• _EXERCISE DIRECTIONS_
The answer must consist of each line below that holds the word "wrapErr", copied as it stands.

• _RECORDS FOR PROCESSING_
════════════════
Definition ErrContract : error := ErrNew "value parameter contract violation".
Definition contractError (format : string) (args : list errArg) : error :=
  Errorf ("%w: " +:+ format) (AWrap ErrContract :: args).

(** [len(s)] *)
Definition lenOf (s : string) : Z := Z.of_nat (String.length s).

(** [len(parameter) > 0 && parameter[0] == referencePrefix], with [parameter[1:]]. *)
Definition cutReference (parameter : string) : option string :=
  match parameter with
  | String c rest => if byteOf c =? ch "@" then Some rest else None
  | EmptyString => None
  end.

Record Ref := { vr_Hash : string; vr_Size : Z }.
Record Value := { vl_Body : string; vl_Ref : option Ref }.
#[global] Instance Ref_eq_dec : EqDecision Ref.
Proof. solve_decision. Defined.
#[global] Instance Value_eq_dec : EqDecision Value.
Proof. solve_decision. Defined.

(** What [json.Marshal] writes of a [Ref] and of a [Failure]. *)
Definition valueRefTree (ref : Ref) : json := JObj [("hash", JStr (vr_Hash ref)); ("size", JNum (itoa (vr_Size ref)))].
Definition failureTree (f : Failure) : json :=
  JObj [("attempts", JNum (itoa (fl_Attempts f))); ("diagnostic", JStr (fl_Diagnostic f)); ("kind", JStr (fl_Kind f))].

(** [json.Unmarshal] into a [Ref]; the schema admits no other member names. *)
Definition decodeRef (body : string) : option Ref :=
  match unmarshal body with
  | Some (JObj ms) =>
      hash ← stringField "hash" ms; size ← intField "size" ms; Some {| vr_Hash := hash; vr_Size := size |}
  | Some JNull => Some {| vr_Hash := ""; vr_Size := 0 |}
  | _ => None
  end.

(** [datastore.BlobKeySHA256Hex(strings.TrimPrefix(hash, "sha256:"))] *)
Definition blobKey (hash : string) : result Key :=
  BlobKeySHA256Hex
    match stripPrefix (bytesOf "sha256:") (bytesOf hash) with Some digest => ofBytes digest | None => hash end.

(** ** Envelopes *)
Record envelope := {
  en_Index : option Z;
  en_Value : option string;
  en_Ref : option string;
  en_ListRef : option string;
  en_Empty : bool;
  en_Failure : option string;
  en_FailureRef : option string;
  en_Fatal : bool;
  en_Lost : string;
}.
#[global] Instance envelope_eq_dec : EqDecision envelope.
Proof. solve_decision. Defined.
Definition zeroEnvelope : envelope :=
  {| en_Index := None; en_Value := None; en_Ref := None; en_ListRef := None; en_Empty := false;
     en_Failure := None; en_FailureRef := None; en_Fatal := false; en_Lost := "" |}.

Definition present {A} (o : option A) : bool := match o with Some _ => true | None => false end.

Definition outcome (fields : envelope) : bool :=
  present (en_Failure fields) || present (en_FailureRef fields) || en_Fatal fields ||
  negb (bool_decide (en_Lost fields = "")).

(** One member of the object, by the type of its field: null leaves a bool or a string as
    it was and is a value for a raw message. *)
Definition intPointer (raw : string) : option (option Z) :=
  match unmarshal raw with
  | Some JNull => Some None
  | Some (JNum token) => Some <$> decodeInt token
  | _ => None
  end.
Definition boolOr (old : bool) (raw : string) : option bool :=
  match unmarshal raw with Some JNull => Some old | Some (JBool b) => Some b | _ => None end.
Definition stringOr (old raw : string) : option string :=
  match unmarshal raw with Some JNull => Some old | Some (JStr s) => Some s | _ => None end.
Lemma resolve_holds s body : serving s → holds s body → isCanonical body = true →
  resolve (Some s) (refFor sha256Hex body) = Ok body.
Proof.
  intros Hs (key & Hk & Hv) Hc. unfold ValueParam.resolve. cbn [refFor vr_Hash vr_Size]. rewrite Hk.
  cbn [mbind result_bind]. rewrite (open_serving key s ContentType body) by done. cbn [wrapErr mbind result_bind objectInfo
    oi_ContentType oi_Size]. rewrite bool_decide_eq_true_2 by done. fold (lenOf body). rewrite Z.eqb_refl.
  cbn [negb orb]. unfold readAllLimited. cbn [rd_Bytes rd_Err]. fold (lenOf body).
  replace (lenOf body + 1 <=? lenOf body) with false by lia. cbn [wrapErr mbind result_bind].
  rewrite Z.eqb_refl, bool_decide_eq_true_2 by done. cbn [negb orb].
  by rewrite (proj2 (requireCanonical_Ok NumberToJSON body tt)).
Qed.

Lemma publish_holds s body ref store' : publish sha256Hex (Some s) body = (Ok ref, store') → unspoiled s body →
  ref = refFor sha256Hex body ∧ lenOf body <= MaxValueBytes ∧ ∃ s', store' = Some s' ∧ holds s' body.
Proof.
  unfold publish. intros Hp Hu. destruct (Z.ltb_spec MaxValueBytes (lenOf body)); [done|]. cbn [refFor vr_Hash] in Hp.
  destruct (blobKey (DigestBytes sha256Hex body)) as [key|] eqn:Hk; [|done].
  destruct (Put _ _ _ _) as [[info|e] s'] eqn:E.
  - injection Hp as <- <-. split_and!; [done|done|]. exists s'. split; [done|]. exists key. split; [done|].
    apply put_ok in E as (_ & _ & ->). apply lookup_insert_eq.
  - destruct (isErr e ErrAlreadyExists) eqn:Ee; [|done]. injection Hp as <- <-. split_and!; [done|done|].
    exists s'. split; [done|]. exists key. split; [done|]. pose proof (put_refused _ _ _ _ _ _ E Ee) as [o Ho].
    rewrite (put_absent _ _ _ _ _ _ E); [|done|by eexists]. rewrite Ho. f_equal. by eapply Hu.
Qed.
End Stored.

(** ** Envelopes *)

(** Replace tests of concrete names by their values. *)
Ltac eval_names :=
  repeat match goal with
  | |- context [isField ?a ?b] =>
      let v := eval vm_compute in (isField a b) in
      match v with true => idtac | false => idtac end; change (isField a b) with v; cbn iota
  end.

(** An envelope: an index and one more member. *)
Definition envelopeTree (index : Z) (name : string) (t : json) : json := JObj [("index", JNum (itoa index)); (name, t)].
Definition envelopeName (name : string) : Prop := name = "value" ∨ name = "ref" ∨ name = "listRef".


Lemma envelopeText_print index name t : envelopeName name →
  quoted "{'index':" +:+ itoa index +:+ quoted ",'" +:+ name +:+ quoted "':" +:+ printJson t +:+ "}" =
  printJson (envelopeTree index name t).
Proof.
  intros Hn. unfold printJson, envelopeTree.
  change (printBytes (JObj [("index", JNum (itoa index)); (name, t)])) with
    (123 :: ((quoteBytes "index" ++ 58 :: bytesOf (itoa index)) ++ 44 :: quoteBytes name ++ 58 :: printBytes t) ++ [125]).
  cbn [ofBytes]. rewrite !ofBytes_app. cbn [ofBytes]. rewrite !ofBytes_app. cbn [ofBytes].
  rewrite ofBytes_bytesOf. repeat (rewrite append_assoc; cbn [String.append]).
  by destruct Hn as [->|[->| ->]].
Qed.

Section Envelopes.
Context (NumberToJSON : spec_float → result string).
Context (number_token : number_token_law NumberToJSON) (number_reads : number_reads_law NumberToJSON).
#[local] Abbreviation CanonicalizeJSON := (Canonical.CanonicalizeJSON NumberToJSON).
#[local] Abbreviation canonicalTree := (MapExec.canonicalTree NumberToJSON).
#[local] Abbreviation fixedTree := (fixedTree NumberToJSON).
#[local] Abbreviation parseEnvelope := (ValueParam.parseEnvelope NumberToJSON).
(** The members of a cause in the order of its text. *)
Definition causeMembers (f : FatalFailure) : list (string * json) :=
  [("message", JStr (ff_Message f)); ("nodeId", JStr (ff_NodeID f))] ++ omitEmpty "type" (ff_Type f).
Lemma Marshal_cause f body : Marshal (fatalTree f) = Ok body →
  body = printJson (JObj (causeMembers f)) ∧ unmarshal body = Some (JObj (causeMembers f)).
Proof.
  intros H. assert (validStrings (fatalTree f) = true) as Hv by (unfold Encode.Marshal in H; by destruct (validStrings (fatalTree f))).
  assert (sortTree (fatalTree f) = JObj (causeMembers f)) as <-.
  { unfold fatalTree, causeMembers, omitEmpty. case_bool_decide; reflexivity. }
  apply Marshal_Ok in H as (H1 & _ & H2 & _); [done|done|done| |].
  - unfold fatalTree, omitEmpty in *. apply wellFormed_JObj. split; [done|].
    case_bool_decide; cbn [app validStrings forallb fst snd] in *; rewrite !andb_true_iff in Hv; (split; [nodup_keys|]);
      repeat apply Forall_cons_2; try apply Forall_nil_2; cbn [fst snd]; split; clear -Hv; tauto.
  - unfold fatalTree, omitEmpty. apply integerTree_JObj. case_bool_decide; repeat constructor.
Qed.

Lemma ParseFatalFailure_Marshal f body : Marshal (fatalTree f) = Ok body → validateFatal body = Ok tt →
  ParseFatalFailure body = Ok f.
Proof.
  intros [_ Hu]%Marshal_cause Hv. unfold Isolated.ParseFatalFailure. rewrite Hv. cbn [mbind result_bind]. rewrite Hu.
  unfold causeMembers, omitEmpty. case_bool_decide as Et; destruct f as [message type nodeID]; cbn [ff_Type ff_Message ff_NodeID app] in *.
  - subst type. reflexivity.
  - reflexivity.
Qed.

(** What the schema of a cause bounds. *)
Class FatalSchema : Prop := fatal_bounded : ∀ f body, Marshal (fatalTree f) = Ok body → validateFatal body = Ok tt →
  (length (runes (ff_Message f)) ≤ 1024 ∧ length (runes (ff_Type f)) ≤ 64 ∧ length (runes (ff_NodeID f)) ≤ 128)%nat.
Context {Hbounded : FatalSchema}.
Lemma cause_fits f body : Marshal (fatalTree f) = Ok body → validateFatal body = Ok tt → lenOf body <= fatalLimit.
Proof.
  intros H Hv. destruct (Hbounded f body H Hv) as (H1 & H2 & H3). destruct (Marshal_cause _ _ H) as [-> _].
  rewrite lenOf_print. pose proof (quoteBytes_length (ff_Message f)). pose proof (quoteBytes_length (ff_Type f)).
  pose proof (quoteBytes_length (ff_NodeID f)). unfold fatalLimit. unfold causeMembers, omitEmpty. case_bool_decide.
  - cbn [app]. rewrite pair_length. change (length (quoteBytes "message")) with 9%nat. change (length (quoteBytes "nodeId")) with 8%nat.
    cbn [printBytes]. lia.
  - change (printBytes (JObj ([("message", JStr (ff_Message f)); ("nodeId", JStr (ff_NodeID f))] ++ [("type", JStr (ff_Type f))]))) with
      (123 :: ((quoteBytes "message" ++ 58 :: quoteBytes (ff_Message f)) ++ 44 :: (quoteBytes "nodeId" ++ 58 :: quoteBytes (ff_NodeID f)) ++
        44 :: (quoteBytes "type" ++ 58 :: quoteBytes (ff_Type f))) ++ [125]).
    cbn [length]. rewrite !length_app. cbn [length]. rewrite !length_app. cbn [length]. rewrite !length_app. cbn [length].
    change (length (quoteBytes "message")) with 9%nat. change (length (quoteBytes "nodeId")) with 8%nat.
    change (length (quoteBytes "type")) with 6%nat. lia.
Qed.
(** As in [TestStudent.test_average_score]: a record book with the grades
    8 and 10. *)
Definition ivan : Student :=
  mkStudent "Ivan" 20 "id-i" None B64.zero {["Math" := 8; "Code" := 10]} [].

(** [str.lower] on the letters A to Z, enough for the names of the tests. *)
Definition lower_ascii_char (c : Ascii.ascii) : Ascii.ascii :=
  let n := Ascii.nat_of_ascii c in
  if ((65 <=? n) && (n <=? 90))%nat then Ascii.ascii_of_nat (n + 32) else c.

Fixpoint lower_ascii (s : string) : string :=
  match s with
  | EmptyString => EmptyString
  | String c r => String (lower_ascii_char c) (lower_ascii r)
  end.

(** [str.strip] for the blanks of ASCII, enough for the names of the tests. *)
Definition is_blank (c : Ascii.ascii) : bool :=
  let n := Ascii.nat_of_ascii c in
  ((n =? 32) || ((9 <=? n) && (n <=? 13)))%nat.

Fixpoint lstrip_ascii (s : string) : string :=
  match s with
  | EmptyString => EmptyString
  | String c r => if is_blank c then lstrip_ascii r else s
  end.

Fixpoint reverse_onto (s acc : string) : string :=
  match s with
  | EmptyString => acc
  | String c r => reverse_onto r (String c acc)
  end.

Definition strip_ascii (s : string) : string :=
  reverse_onto (lstrip_ascii (reverse_onto (lstrip_ascii s) "")) "".

(** The exam world after the reader of S1 borrowed a book. *)
Definition s1_reading : Student :=
  mkStudent "S1" 20 "id-s1" (Some 0%nat) B64.zero ∅ [book_1984].

Definition lent_world : World :=
  mkWorld ∅ ∅ {[0%nat := mkStudent "Reader" 20 "id-r" None B64.zero ∅ [book_1984]]}
          (mkUniversity "TestUni" (mkLibrary [(book_1984, 1)]) default_accounting
                        [0%nat] [] [] [] [])
          0 0 0.

(** * Properties *)

(** ** The monad *)

Lemma bind_ok {A B} (m : M A) (k : A -> M B) w a w' :
  m w = (Ok a, w') -> bind m k w = k a w'.
Proof. intros H. unfold bind. by rewrite H. Qed.
(** Building an event from a mapping whose timestamp converts raises
    nothing but a validation error. *)
Lemma event_of_mapping_error (fields : list (string * pyjson)) (e : pyerror) :
  timestamp_converts fields = true ->
  ClaudeHistoryEvent_of (JDict fields) = Raised e ->
  e = ValidationError "ClaudeHistoryEvent".
Proof.
  intros Hc. unfold ClaudeHistoryEvent_of.
  rewrite (validation_not_left "ClaudeHistoryEvent" fields Hc).
  unfold bind.
  destruct (required _ lax_str "display" fields) eqn:H1;
    [|intros H; injection H as <-; eapply required_error; exact H1].
  destruct (timestamp_field _ fields) eqn:H2;
    [|intros H; injection H as <-;
      exact (timestamp_field_error _ fields Hc H2)].
  destruct (required _ lax_str "project" fields) eqn:H3;
    [|intros H; injection H as <-; eapply required_error; exact H3].
  match goal with
  | |- match ?x with Ok _ => _ | Raised _ => _ end = _ -> _ =>
      destruct x eqn:H4;
        [|intros H; injection H as <-; eapply or_raise_error; exact H4]
  end.
  match goal with
  | |- match ?x with Ok _ => _ | Raised _ => _ end = _ -> _ =>
      destruct x eqn:H5; [discriminate|]
  end.
  intros H. injection H as <-.
  destruct (aliased "pastedContents" "pasted_contents" fields);
    [eapply or_raise_error; exact H5 | discriminate].
Qed.

(** The lines of a read, one by one: the event of a line that parses,
    nothing for a blank line and for a line that does not parse. *)
Definition events_of (new_lines : list string) : list ClaudeHistoryEvent :=
  flat_map (fun line =>
              if truthy (strip line) then
                match parse_entry (strip line) with
                | Ok event => [event]
                | Raised _ => []
                end
              else []) new_lines.

(** X13.  The loop over the new lines raises nothing when every line
    that [json.loads] refuses is refused with [JSONDecodeError], not for
    its depth of nesting, and every other line decodes to an object
    whose timestamp [datetime.fromtimestamp] converts or refuses with a
    [ValueError].  It then hands over the events of the lines that
    parse, in the order of the lines, and passes over the blank lines
    and the lines that do not parse. *)
Theorem lines_of_objects_never_raise (new_lines : list string) :
  (forall line,
      In line new_lines -> json_loads (strip line) = None ->
      nests_too_deep (strip line) = false) ->
  (forall line data,
      In line new_lines -> json_loads (strip line) = Some data ->
      exists fields, data = JDict fields /\
                     timestamp_converts fields = true) ->
  handle_lines new_lines = (events_of new_lines, None).
Proof.
  induction new_lines as [|line rest IH]; intros Hdeep Hobj; [reflexivity|].
  assert (Hrest : handle_lines rest = (events_of rest, None)).
  { apply IH.
    - intros l Hin. apply Hdeep. right. exact Hin.
    - intros l d Hin. apply Hobj. right. exact Hin. }
  simpl. destruct (truthy (strip line)) eqn:Ht; simpl; [|exact Hrest].
  destruct (parse_entry (strip line)) as [event|e] eqn:Hp.
  - rewrite Hrest. reflexivity.
  - assert (Hc : caught e = true).
    { unfold parse_entry, loads, bind in Hp.
      destruct (json_loads (strip line)) as [data|] eqn:Hl.
      - destruct (Hobj line data (or_introl eq_refl) Hl)
          as (fields & -> & Hts).
        rewrite (event_of_mapping_error fields Hts Hp). reflexivity.
      - rewrite (Hdeep line (or_introl eq_refl) Hl) in Hp.
        injection Hp as <-. reflexivity. }
    rewrite Hc. exact Hrest.
Qed.

(** X14.  A line that decodes to an object without one of the required
    fields (display, timestamp, project, and the session id under either
    of its names) is passed over, and the lines after it are handled as if
    it were not there, provided the timestamp, if the object has one, is
    converted or refused with a [ValueError] by [datetime.fromtimestamp]. *)
Theorem line_missing_field_skipped (line : string) (rest : list string)
  (fields : list (string * pyjson)) :
  truthy (strip line) = true ->
  json_loads (strip line) = Some (JDict fields) ->
  timestamp_converts fields = true ->
  dict_get "display" fields = None \/
  dict_get "timestamp" fields = None \/
  dict_get "project" fields = None \/
  (dict_get "sessionId" fields = None /\
   dict_get "session_id" fields = None) ->
  handle_lines (line :: rest) = handle_lines rest.
Proof.
  intros Ht Hl Hts Hmiss.
  assert (Hp : exists e, parse_entry (strip line) = Raised e).
  { unfold parse_entry, loads. rewrite Hl. unfold bind at 1.
    unfold ClaudeHistoryEvent_of.
    rewrite (validation_not_left "ClaudeHistoryEvent" fields Hts).
    unfold bind, timestamp_field, bind, required, aliased.
    destruct (dict_get "display" fields) as [d|] eqn:Hd;
      [|eexists; reflexivity].
    destruct (lax_str d); simpl; [|eexists; reflexivity].
    destruct (dict_get "timestamp" fields) as [t|] eqn:Hti;
      [|eexists; reflexivity].
    destruct (lax_int t) as [z|]; simpl; [|eexists; reflexivity].
    destruct (convert_timestamp _ z); [|eexists; reflexivity].
    destruct (dict_get "project" fields) as [p|] eqn:Hpr;
      [|eexists; reflexivity].
    destruct (lax_str p); simpl; [|eexists; reflexivity].
    destruct Hmiss as [H|[H|[H|[Ha Hn]]]]; try discriminate.
    rewrite Ha, Hn. simpl. eexists. reflexivity. }
  destruct Hp as (e & Hp).
  apply (@WatcherProps.value_error_dropped rt line rest e Ht Hp).
  unfold parse_entry, loads in Hp. rewrite Hl in Hp. unfold bind in Hp.
  rewrite (event_of_mapping_error fields Hts Hp). reflexivity.
Qed.

(** X28.  A line that decodes to an object whose timestamp makes
    [datetime.fromtimestamp] raise an error that is no [ValueError]
    (a time beyond the platform's range) ends the loop with that error,
    whatever the other fields hold: the lines after it are not looked
    at. *)
Theorem unconvertible_timestamp_aborts (line : string) (rest : list string)
  (fields : list (string * pyjson)) (v : pyjson) (t : Z) (e : pyerror) :
  truthy (strip line) = true ->
  json_loads (strip line) = Some (JDict fields) ->
  dict_get "timestamp" fields = Some v ->
  lax_int v = Some t ->
  fromtimestamp t = Some e ->
  is_ValueError e = false ->
  handle_lines (line :: rest) = ([], Some e).
Proof.
  intros Ht Hl Hv Hi Hf He.
  apply (@WatcherProps.other_error_escapes rt line rest e Ht); [|exact He].
  unfold parse_entry, loads. rewrite Hl. unfold bind at 1.
  unfold ClaudeHistoryEvent_of, validation_left_by, timestamp_field, bind,
    required, convert_timestamp.
  rewrite Hv. unfold or_raise. rewrite Hi, Hf, He.
  destruct e; try discriminate; reflexivity.
Qed.

(** X29.  A line nested beyond what [json.loads] can follow ends the
    loop with [RecursionError]: the lines after it are not looked at. *)
Theorem deeply_nested_line_aborts (line : string) (rest : list string) :
  truthy (strip line) = true ->
  json_loads (strip line) = None ->
  nests_too_deep (strip line) = true ->
  handle_lines (line :: rest) = ([], Some RecursionError).
Proof.
  intros Ht Hl Hd.
  apply (@WatcherProps.other_error_escapes rt line rest RecursionError Ht);
    [|reflexivity].
  unfold parse_entry, loads. rewrite Hl, Hd. reflexivity.
Qed.

(** X15.  A watcher attached to a file and polled after each of two
    appends emits at the first poll the events of the first append and at
    the second poll those of the second, nothing of what the file held
    when the watcher was attached, and ends with its position at the end
    of the file. *)
Theorem two_polls_read_each_append_once (old a b ta tb : string) :
  utf8_decode a = Some ta ->
  utf8_decode b = Some tb ->
  let self := _initialize_position (Some old) in
  let r1 := _read_new_entries self (Some (old ++ a)) in
  let r2 := _read_new_entries (watcher_after r1) (Some ((old ++ a) ++ b)) in
  emitted r1 = fst (handle_lines (readlines ta)) /\
  emitted r2 = fst (handle_lines (readlines tb)) /\
  last_position (watcher_after r2) = String.length ((old ++ a) ++ b).
Proof.
  intros Ha Hb. cbv zeta.
  pose proof (@WatcherProps.read_covers_appended rt
                (_initialize_position (Some old)) old a ta eq_refl Ha) as H1.
  rewrite H1. cbn [watcher_after emitted].
  pose proof (@WatcherProps.read_covers_appended rt
                {| last_position := String.length (old ++ a) |}
                (old ++ a) b tb eq_refl Hb) as H2.
  rewrite H2. repeat split.
Qed.

(** X16.  A poll of a file that is not longer than the stored position
    (nothing was appended, or the file was cut down) emits nothing and
    keeps the position, whatever the file holds. *)
Theorem poll_without_growth_emits_nothing (self : HistoryWatcher)
  (bytes : string) :
  utf8_decode "" = Some "" ->
  String.length bytes <= last_position self ->
  _read_new_entries self (Some bytes) =
    {| watcher_after := self; emitted := []; escaped := None |}.
Proof.
  intros Hd Hlen. unfold _read_new_entries.
  rewrite (skip_all _ Hlen), Hd. simpl.
  destruct self as [pos]. simpl in *.
  f_equal. f_equal. lia.
Qed.

End Reading.

Lemma lines_of_objects_never_raise_example :
  @handle_lines sample_runtime ["not json"; ""; entry_line] =
    (@events_of sample_runtime ["not json"; ""; entry_line], None).
Proof.
  apply (@lines_of_objects_never_raise sample_runtime).
  - intros line _ _. reflexivity.
  - intros line data [<-|[<-|[<-|[]]]] H; vm_compute in H;
      try discriminate.
    injection H as <-. eexists. split; reflexivity.
Defined.

Definition entry_without_display : string :=
  "{" ++ quoted "timestamp" ++ ": 1700000000000}".

Definition partial_runtime : PyRuntime :=
  {| json_loads := fun text =>
       if String.eqb text entry_without_display
       then Some (JDict [("timestamp", JInt 1700000000000)])
       else @json_loads sample_runtime text;
     nests_too_deep := @nests_too_deep sample_runtime;
     lax_bool := @lax_bool sample_runtime;
     lax_int := @lax_int sample_runtime;
     lax_float := @lax_float sample_runtime;
     lax_str := @lax_str sample_runtime;
     fromtimestamp := @fromtimestamp sample_runtime;
     utf8_decode := @utf8_decode sample_runtime;
     exc_str := @exc_str sample_runtime |}.

Lemma line_missing_field_skipped_example :
  @handle_lines partial_runtime [entry_without_display; entry_line] =
    @handle_lines partial_runtime [entry_line].
Proof.
  apply (@line_missing_field_skipped partial_runtime entry_without_display
           [entry_line] [("timestamp", JInt 1700000000000)]).
  - reflexivity.
  - reflexivity.
  - reflexivity.
  - left. reflexivity.
Defined.

(** An object with nothing but a timestamp far beyond the year 9999. *)
Definition entry_far_future : string :=
  "{" ++ quoted "timestamp" ++ ": 1000000000000000000000000000000}".

(** A line of a hundred thousand opening brackets. *)
Definition entry_deep : string :=
  N.iter 100000 (String "[") "".

Definition hostile_runtime : PyRuntime :=
  {| json_loads := fun text =>
       if String.eqb text entry_far_future
       then Some (JDict [("timestamp", JInt (10 ^ 30))])
       else @json_loads sample_runtime text;
     nests_too_deep := fun text => String.eqb text entry_deep;
     lax_bool := @lax_bool sample_runtime;
     lax_int := @lax_int sample_runtime;
     lax_float := @lax_float sample_runtime;
     lax_str := @lax_str sample_runtime;
     fromtimestamp := @fromtimestamp sample_runtime;
     utf8_decode := @utf8_decode sample_runtime;
     exc_str := @exc_str sample_runtime |}.

Lemma unconvertible_timestamp_aborts_example :
  @handle_lines hostile_runtime [entry_far_future; entry_line] =
    ([], Some OverflowError).
Proof.
  apply (@unconvertible_timestamp_aborts hostile_runtime entry_far_future
           [entry_line] [("timestamp", JInt (10 ^ 30))]
           (JInt (10 ^ 30)) (10 ^ 30)%Z OverflowError);
    vm_compute; reflexivity.
Defined.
════════════════
• _SOLUTION TO THIS PROBLEM_
  cbn [mbind result_bind]. rewrite (open_serving key s ContentType body) by done. cbn [wrapErr mbind result_bind objectInfo
  replace (lenOf body + 1 <=? lenOf body) with false by lia. cbn [wrapErr mbind result_bind].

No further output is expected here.